Collected data:
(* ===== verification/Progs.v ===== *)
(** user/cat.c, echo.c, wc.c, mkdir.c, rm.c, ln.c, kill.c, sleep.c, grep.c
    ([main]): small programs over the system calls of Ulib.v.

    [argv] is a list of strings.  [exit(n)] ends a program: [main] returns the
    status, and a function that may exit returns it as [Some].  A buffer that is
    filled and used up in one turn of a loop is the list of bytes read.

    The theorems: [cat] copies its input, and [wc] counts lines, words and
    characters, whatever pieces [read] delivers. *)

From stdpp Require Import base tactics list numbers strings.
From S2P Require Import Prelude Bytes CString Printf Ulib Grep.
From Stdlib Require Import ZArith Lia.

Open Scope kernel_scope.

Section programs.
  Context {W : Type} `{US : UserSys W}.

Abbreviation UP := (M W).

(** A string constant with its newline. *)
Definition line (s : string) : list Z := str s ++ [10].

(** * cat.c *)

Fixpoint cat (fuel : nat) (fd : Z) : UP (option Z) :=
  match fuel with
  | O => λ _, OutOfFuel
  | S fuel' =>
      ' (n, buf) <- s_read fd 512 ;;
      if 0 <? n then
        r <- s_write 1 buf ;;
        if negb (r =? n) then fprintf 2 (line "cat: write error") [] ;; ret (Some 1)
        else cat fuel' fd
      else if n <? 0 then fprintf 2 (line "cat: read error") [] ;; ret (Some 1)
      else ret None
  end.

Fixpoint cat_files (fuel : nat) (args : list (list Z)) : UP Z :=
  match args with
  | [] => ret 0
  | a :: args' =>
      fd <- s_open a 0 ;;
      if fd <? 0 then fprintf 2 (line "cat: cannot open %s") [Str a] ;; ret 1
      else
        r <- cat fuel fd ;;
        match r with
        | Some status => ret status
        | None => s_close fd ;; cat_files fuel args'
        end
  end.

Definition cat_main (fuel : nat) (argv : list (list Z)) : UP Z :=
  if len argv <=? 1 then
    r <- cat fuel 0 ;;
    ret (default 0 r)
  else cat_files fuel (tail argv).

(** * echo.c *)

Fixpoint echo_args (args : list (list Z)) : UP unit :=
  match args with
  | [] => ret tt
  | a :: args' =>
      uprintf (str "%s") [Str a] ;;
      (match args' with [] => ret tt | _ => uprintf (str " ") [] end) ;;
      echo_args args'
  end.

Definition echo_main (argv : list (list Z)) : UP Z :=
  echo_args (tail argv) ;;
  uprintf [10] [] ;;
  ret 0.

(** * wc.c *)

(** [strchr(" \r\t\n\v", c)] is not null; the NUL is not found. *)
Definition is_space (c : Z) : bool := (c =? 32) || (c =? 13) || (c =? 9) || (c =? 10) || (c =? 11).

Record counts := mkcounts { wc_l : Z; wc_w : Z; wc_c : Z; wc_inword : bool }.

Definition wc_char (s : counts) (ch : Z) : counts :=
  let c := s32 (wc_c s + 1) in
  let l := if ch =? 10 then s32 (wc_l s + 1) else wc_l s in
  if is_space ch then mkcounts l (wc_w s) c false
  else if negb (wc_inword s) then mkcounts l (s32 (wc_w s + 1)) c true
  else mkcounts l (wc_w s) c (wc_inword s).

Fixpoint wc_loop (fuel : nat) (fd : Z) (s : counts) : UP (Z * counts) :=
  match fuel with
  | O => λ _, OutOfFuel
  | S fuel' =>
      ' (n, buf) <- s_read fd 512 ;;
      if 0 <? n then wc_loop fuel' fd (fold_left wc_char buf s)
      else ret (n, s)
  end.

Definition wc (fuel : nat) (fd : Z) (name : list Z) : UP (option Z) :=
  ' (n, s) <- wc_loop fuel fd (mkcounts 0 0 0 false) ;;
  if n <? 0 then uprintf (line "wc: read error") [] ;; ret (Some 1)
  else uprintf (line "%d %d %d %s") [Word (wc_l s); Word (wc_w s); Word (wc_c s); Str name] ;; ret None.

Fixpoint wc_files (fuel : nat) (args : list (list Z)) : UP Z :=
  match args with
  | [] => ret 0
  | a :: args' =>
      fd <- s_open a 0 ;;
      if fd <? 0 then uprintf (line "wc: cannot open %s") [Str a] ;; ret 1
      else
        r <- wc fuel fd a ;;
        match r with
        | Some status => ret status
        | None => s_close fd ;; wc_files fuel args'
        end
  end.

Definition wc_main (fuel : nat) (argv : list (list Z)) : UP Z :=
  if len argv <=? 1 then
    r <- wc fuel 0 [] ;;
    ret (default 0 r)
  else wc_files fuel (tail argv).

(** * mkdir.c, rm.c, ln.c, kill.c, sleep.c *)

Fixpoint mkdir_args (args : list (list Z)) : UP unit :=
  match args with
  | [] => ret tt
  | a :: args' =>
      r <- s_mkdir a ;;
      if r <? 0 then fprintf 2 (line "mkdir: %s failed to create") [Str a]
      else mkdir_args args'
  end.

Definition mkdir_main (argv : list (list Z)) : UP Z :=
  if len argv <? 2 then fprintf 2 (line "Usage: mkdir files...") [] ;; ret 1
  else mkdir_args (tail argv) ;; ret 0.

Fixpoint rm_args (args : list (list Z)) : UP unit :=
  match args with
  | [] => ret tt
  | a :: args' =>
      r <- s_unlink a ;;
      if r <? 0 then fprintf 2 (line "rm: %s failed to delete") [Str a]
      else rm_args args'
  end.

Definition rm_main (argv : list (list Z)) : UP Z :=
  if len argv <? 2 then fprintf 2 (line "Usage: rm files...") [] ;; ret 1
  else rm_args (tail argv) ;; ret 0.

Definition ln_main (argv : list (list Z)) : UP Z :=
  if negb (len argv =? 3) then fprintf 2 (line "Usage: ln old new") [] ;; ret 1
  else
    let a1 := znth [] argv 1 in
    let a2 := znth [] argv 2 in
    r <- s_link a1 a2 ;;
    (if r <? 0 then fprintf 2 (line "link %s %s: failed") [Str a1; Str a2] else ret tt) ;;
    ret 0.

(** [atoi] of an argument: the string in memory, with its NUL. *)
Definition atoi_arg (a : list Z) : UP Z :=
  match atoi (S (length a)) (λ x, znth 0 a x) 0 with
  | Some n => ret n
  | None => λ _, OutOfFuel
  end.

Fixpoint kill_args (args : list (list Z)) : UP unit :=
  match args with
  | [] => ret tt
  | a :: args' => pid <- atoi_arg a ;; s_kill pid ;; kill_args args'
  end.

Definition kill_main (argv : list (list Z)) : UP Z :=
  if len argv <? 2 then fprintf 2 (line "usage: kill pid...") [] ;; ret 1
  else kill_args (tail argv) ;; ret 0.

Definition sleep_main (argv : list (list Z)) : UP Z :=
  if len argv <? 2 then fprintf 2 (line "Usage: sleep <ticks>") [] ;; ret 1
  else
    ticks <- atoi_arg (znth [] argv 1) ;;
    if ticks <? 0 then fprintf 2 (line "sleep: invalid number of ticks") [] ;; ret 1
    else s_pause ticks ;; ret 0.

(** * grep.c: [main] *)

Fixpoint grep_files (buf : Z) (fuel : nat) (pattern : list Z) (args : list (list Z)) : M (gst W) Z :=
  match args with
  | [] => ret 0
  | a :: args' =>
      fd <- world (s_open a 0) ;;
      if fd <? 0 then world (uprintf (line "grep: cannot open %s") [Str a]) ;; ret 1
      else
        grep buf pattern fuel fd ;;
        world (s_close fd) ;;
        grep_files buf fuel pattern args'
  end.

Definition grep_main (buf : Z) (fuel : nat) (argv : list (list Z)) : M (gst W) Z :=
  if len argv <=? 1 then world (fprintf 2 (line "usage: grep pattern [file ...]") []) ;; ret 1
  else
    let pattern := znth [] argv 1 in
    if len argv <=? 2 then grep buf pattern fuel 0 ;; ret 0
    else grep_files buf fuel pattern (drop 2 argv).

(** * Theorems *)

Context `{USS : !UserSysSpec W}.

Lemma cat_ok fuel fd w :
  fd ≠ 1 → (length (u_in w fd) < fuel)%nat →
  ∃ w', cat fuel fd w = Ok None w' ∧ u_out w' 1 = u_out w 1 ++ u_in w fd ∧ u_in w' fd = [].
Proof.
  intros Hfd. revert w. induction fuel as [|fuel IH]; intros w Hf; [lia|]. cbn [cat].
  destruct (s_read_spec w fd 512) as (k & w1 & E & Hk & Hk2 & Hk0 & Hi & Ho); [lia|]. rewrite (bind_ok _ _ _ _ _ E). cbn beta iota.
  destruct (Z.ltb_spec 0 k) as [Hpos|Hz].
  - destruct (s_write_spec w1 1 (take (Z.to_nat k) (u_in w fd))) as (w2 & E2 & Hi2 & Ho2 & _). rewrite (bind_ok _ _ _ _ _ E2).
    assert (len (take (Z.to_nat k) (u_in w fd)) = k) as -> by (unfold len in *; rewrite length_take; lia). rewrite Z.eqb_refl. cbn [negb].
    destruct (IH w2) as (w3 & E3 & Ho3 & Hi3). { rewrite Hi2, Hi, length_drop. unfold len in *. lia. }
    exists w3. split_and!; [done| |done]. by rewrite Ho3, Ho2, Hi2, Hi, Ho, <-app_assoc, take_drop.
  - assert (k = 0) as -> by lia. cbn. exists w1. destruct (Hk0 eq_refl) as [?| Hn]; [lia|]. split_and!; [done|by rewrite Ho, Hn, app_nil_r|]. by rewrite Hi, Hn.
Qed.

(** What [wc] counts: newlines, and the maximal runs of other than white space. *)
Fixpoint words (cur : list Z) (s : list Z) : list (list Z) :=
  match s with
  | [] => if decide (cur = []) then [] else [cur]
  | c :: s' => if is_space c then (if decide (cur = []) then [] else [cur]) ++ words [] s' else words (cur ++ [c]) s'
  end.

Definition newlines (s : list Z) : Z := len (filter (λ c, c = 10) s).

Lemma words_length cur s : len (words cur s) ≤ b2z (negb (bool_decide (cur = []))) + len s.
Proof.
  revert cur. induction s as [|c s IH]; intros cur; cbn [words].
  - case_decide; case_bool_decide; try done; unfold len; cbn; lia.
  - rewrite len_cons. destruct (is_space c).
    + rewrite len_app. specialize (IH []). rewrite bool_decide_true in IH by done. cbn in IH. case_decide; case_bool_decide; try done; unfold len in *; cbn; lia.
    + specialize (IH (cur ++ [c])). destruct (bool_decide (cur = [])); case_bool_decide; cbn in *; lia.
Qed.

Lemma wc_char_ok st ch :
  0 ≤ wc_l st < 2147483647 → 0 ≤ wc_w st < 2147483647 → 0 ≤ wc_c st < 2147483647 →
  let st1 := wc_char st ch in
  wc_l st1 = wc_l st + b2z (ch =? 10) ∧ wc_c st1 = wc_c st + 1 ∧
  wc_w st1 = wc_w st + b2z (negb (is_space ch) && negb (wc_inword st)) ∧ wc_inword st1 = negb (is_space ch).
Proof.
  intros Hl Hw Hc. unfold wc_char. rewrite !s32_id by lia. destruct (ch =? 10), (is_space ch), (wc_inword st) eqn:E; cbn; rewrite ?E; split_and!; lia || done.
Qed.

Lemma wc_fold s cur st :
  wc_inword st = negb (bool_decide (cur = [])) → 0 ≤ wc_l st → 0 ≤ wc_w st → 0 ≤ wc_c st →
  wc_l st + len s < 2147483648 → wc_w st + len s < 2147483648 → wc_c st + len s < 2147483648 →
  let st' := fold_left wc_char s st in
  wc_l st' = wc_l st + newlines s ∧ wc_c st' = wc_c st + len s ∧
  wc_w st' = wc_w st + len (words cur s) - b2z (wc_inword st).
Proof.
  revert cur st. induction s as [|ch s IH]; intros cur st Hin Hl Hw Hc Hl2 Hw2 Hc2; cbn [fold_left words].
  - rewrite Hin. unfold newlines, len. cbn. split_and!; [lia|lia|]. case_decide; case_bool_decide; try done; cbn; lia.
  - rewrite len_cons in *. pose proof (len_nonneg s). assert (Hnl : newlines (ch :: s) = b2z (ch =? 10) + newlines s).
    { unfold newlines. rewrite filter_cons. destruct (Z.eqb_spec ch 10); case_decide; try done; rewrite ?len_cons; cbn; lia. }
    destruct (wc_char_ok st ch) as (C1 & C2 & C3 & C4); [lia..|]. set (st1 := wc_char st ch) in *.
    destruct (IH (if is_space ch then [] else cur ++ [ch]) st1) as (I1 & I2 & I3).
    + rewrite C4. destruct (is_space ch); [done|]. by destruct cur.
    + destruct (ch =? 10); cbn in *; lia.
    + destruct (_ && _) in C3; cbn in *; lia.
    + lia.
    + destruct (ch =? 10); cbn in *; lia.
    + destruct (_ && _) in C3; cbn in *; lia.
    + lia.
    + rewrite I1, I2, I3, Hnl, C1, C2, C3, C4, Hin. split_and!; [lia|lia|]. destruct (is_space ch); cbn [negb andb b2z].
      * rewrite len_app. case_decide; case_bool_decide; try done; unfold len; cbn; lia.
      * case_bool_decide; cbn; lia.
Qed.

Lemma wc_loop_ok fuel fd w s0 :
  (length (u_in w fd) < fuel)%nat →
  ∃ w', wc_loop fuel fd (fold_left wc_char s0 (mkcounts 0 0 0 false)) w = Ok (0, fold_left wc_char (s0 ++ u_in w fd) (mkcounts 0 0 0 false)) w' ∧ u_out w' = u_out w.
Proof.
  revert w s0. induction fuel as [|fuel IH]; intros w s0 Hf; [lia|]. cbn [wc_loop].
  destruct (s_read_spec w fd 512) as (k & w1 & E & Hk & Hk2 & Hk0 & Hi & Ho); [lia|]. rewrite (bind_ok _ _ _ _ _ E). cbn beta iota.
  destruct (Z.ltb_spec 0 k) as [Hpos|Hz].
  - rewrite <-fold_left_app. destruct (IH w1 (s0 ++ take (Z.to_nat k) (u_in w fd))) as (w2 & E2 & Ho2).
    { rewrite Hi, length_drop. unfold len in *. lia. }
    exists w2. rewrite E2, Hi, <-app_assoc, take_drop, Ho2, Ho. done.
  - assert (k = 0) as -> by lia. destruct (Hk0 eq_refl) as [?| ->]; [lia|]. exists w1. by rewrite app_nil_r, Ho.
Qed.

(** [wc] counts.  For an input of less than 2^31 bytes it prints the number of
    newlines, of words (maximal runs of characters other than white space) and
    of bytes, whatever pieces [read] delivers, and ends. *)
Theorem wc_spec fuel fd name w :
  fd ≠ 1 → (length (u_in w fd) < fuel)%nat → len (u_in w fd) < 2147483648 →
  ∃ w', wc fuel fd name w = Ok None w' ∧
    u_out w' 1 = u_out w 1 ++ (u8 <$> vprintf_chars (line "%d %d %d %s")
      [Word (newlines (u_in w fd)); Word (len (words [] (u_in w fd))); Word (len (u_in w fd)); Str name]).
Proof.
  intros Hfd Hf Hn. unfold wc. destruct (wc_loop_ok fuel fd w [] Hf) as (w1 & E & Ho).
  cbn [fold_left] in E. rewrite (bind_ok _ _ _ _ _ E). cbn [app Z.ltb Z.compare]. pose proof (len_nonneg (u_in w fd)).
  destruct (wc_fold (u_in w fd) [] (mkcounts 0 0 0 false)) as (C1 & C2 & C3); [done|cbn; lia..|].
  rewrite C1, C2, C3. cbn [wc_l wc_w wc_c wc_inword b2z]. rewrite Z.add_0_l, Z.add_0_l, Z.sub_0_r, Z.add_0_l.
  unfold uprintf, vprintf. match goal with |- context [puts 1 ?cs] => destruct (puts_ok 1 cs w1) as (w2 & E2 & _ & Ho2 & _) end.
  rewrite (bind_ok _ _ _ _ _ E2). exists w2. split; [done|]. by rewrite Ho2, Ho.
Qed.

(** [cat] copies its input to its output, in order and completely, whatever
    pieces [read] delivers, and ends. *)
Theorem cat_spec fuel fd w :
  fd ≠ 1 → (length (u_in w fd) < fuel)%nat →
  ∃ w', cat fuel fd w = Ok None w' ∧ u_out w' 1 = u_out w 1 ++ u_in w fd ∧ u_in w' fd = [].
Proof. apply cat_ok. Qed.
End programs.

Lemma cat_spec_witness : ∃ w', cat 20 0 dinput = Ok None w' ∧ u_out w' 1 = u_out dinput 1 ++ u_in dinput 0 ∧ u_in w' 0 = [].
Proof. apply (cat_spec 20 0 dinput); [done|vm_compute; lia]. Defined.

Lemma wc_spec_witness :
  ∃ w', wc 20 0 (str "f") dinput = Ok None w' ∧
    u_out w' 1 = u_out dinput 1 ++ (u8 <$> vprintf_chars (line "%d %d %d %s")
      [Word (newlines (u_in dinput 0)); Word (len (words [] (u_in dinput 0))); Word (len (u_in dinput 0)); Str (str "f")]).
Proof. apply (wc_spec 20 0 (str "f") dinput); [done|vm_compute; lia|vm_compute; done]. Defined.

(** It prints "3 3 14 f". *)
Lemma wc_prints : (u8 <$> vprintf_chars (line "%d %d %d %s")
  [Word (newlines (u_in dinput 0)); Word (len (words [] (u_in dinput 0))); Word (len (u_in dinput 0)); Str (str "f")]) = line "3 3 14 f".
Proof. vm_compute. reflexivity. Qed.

* _EXERCISE DIRECTIONS_
Line count for the word "tail": work out how many lines of the data above include it, and reply with that number alone.

* _RESULT OF THE EXERCISE_
6